К обеду вернулся и летающий всегда по Москве младший Квощинский. Ему тоже сообщили важное известие, и он тоже обрадовался, хотя и без того был радостно настроен. После обеда Павел Максимович не вытерпел и позвал брата переговорить в кабинет.

Он таинственно заявил, заперев двери:

– Дело моё ладится. Был я, братец, у Алексея Петровича и откровенно с ним беседовал. По всей видимости, граф будет непременно назначен после коронации опять канцлером, и я уж решил не просто просить заграничную посылку, а должность резидента российского в каком-либо малом государстве немецком. Для начала. А посижу эдак годика три и получу должность важнеющую, посланника к французскому королю или аглицкому.

– Не верится мне, братец, – мотнул головой Пётр Максимович.

– Почему же это, братец? Граф Алексей Петрович обещал.

– Не верится. Гляжу я, гляжу и вижу чтой-то чудесное… Все захотели в Москве в государственные мужи выходить. На что наш Макар Иваныч… Голубей разводил, турманов, всю жизнь… А тот раз мне говорит, что хочет в губернаторские товарищи проситься. По мне вот что: если всех желающих царице удовлетворить, то и мест у неё не хватит. А если таковые должности на всех учредить новые, то тогда будут управители, а управляемых не останется ни единого…

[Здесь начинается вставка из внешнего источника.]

Definition GoGeneratePrefix : string := "//go:generate".
Definition isGoGenerate (buf : string) : bool :=
  Strings.HasPrefix buf (GoGeneratePrefix +:+ " ") ||
  Strings.HasPrefix buf (GoGeneratePrefix +:+ String tab "").

(** The rest of a quoted word, after its first quote: the text up to and with the
    closing quote, and what follows. *)
Fixpoint scan_quoted (g : generator) (s : string) : res (string * string) :=
  match s with
  | EmptyString => errorf g "mismatched quoted string"
  | String c s =>
      if bool_decide (c = Strconv.bslash) then
        match s with
        | EmptyString => errorf g "bad backslash"
        | String d s => '(w, r) ← scan_quoted g s; Ok (String c (String d w), r)
        end
      else if bool_decide (c = Strconv.dq) then Ok (String c "", s)
      else '(w, r) ← scan_quoted g s; Ok (String c w, r)
  end.

Definition blanks : string := String " " (String tab "").

(** The loop of [split]: one word per round. *)
Fixpoint split_words (g : generator) (fuel : nat) (line : string) : res (list string) :=
  match fuel with
  | O => Panic OutOfFuel
  | S fuel =>
      match Strings.TrimLeft line blanks with
      | EmptyString => Ok []
      | String c rest as line =>
          if bool_decide (c = Strconv.dq) then
            '(q, line) ← scan_quoted g rest;
            match Strconv.Unquote (String c q) with
            | None => errorf g "bad quoted string"
            | Some word =>
                match line with
                | String d _ =>
                    if negb (str_has d blanks) then errorf g "expect space after quoted argument"
                    else ws ← split_words g fuel line; Ok (word :: ws)
                | EmptyString => ws ← split_words g fuel line; Ok (word :: ws)
                end
            end
          else
            let i := default (str_len line) (Strings.IndexAny line blanks) in
            ws ← split_words g fuel (str_drop i line);
            Ok (str_take i line :: ws)
      end
  end.

(** [line[len("//go:generate "):len(line)-1]] without a final carriage return. *)
Definition directive_text (line : string) : string :=
  let line := str_drop (S (str_len GoGeneratePrefix)) (str_take (str_len line - 1) line) in
  Strings.TrimSuffix line (String cr "").

Section Directives.
Context (Getenv : string → string) (GOARCH GOOS : string).

Definition setEnv (g : generator) : generator :=
  with_env ["GOARCH=" +:+ GOARCH; "GOOS=" +:+ GOOS; "GOFILE=" +:+ g_file g;
            "GOLINE=" +:+ pretty (lineNum g); "GOPACKAGE=" +:+ g_pkg g; "DOLLAR=$"] g.

Definition expandVar (g : generator) (word : string) : string :=
  let w := word +:+ "=" in
  match find (λ e, Strings.HasPrefix e w) (env g) with
  | Some e => str_drop (str_len w) e
  | None => Getenv word
  end.

(** [words[i] = os.Expand(word, g.expandVar)] for every word. *)
Definition expand_words (g : generator) (s : slice) : generator :=
  with_mem (slice_set (mem g) s (map (λ w, Os.Expand w (expandVar g)) (slice_get (mem g) s))) g.

Definition split (g : generator) (line : string) : res (slice * generator) :=
  let line := directive_text line in
  ws ← split_words g (S (str_len line)) line;
  let '(s, m) := slice_new (mem g) ws in
  let '(s, m) :=
    match ws with
    | w :: args =>
        match commands g !! w with
        | Some c => slice_append m c args
        | None => (s, m)
        end
    | [] => (s, m)
    end in
  Ok (s, expand_words (with_mem m g) s).

Definition setShorthand (g : generator) (words : slice) : res generator :=
  match slice_get (mem g) words with
  | _ :: command :: _ =>
      match commands g !! command with
      | Some _ => errorf g ("command " +:+ Strconv.Quote command +:+ " defined multiply defined")
      | None => Ok (with_commands (<[command := slice_from words 2]> (commands g)) g)
      end
  | _ => errorf g "no command specified for -command"
  end.

(** A callback reads and changes a state of its own, or returns an error. *)
Context {St : Type} (f : St → nat → list string → string + St).

(** One directive. *)
Definition directive (g : generator) (st : St) (buf : string) : res (generator * St) :=
  let g := setEnv g in
  '(words, g) ← split g buf;
  match slice_get (mem g) words with
  | [] => errorf g "no arguments to directive"
  | (w :: _) as ws =>
      if str_eqb w "-command" then g ← setShorthand g words; Ok (g, st)
      else match f st (lineNum g) ws with
           | inl err => errorf g ("callback error: " +:+ err)
           | inr st => Ok (g, st)
           end
  end.

(** [matches]: one line per round. *)
Fixpoint matches (fuel : nat) (g : generator) (st : St) (rest : string) : res St :=
  match fuel with
  | O => Panic OutOfFuel
  | S fuel =>
      let g := with_lineNum (S (lineNum g)) g in
      let '(buf, err, rest) := ReadSlice rest in
      match err with
      | Some ErrBufferFull =>
          if isGoGenerate buf then errorf g "directive too long"
          else
            '(err, rest) ← skip_line fuel rest;
            match err with
            | None => matches fuel g st rest
            | Some _ => Ok st
            end
      | Some EOF => if isGoGenerate buf then errorf g "error reading" else Ok st
      | None =>
          if negb (isGoGenerate buf) then matches fuel g st rest
          else '(g, st) ← directive g st buf; matches fuel g st rest
      end
  end.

Павел Максимович ничего не ответил. Замечание брата, которого он привык считать, как «изрядного рассудителя» всяких важных дел, его озадачило.

Действительно, за последнее время, когда он носился со своим планом сделаться чиновником иностранной коллегии, он замечал, что все его знакомые, положительно каждый, тоже имели свои служебные планы и «прожекты». Только один из приятелей, лейб-кампанец Идошкин, хотел подать царице просьбу простую и краткую: пожаловать ему сто душ крестьян. А на вопрос друзей, как и за что, отвечал: «Да так… Новая царица. Милостивая. Да потом все собираются просить, а другие уж просят. Всяк о своём! Ну вот и я…»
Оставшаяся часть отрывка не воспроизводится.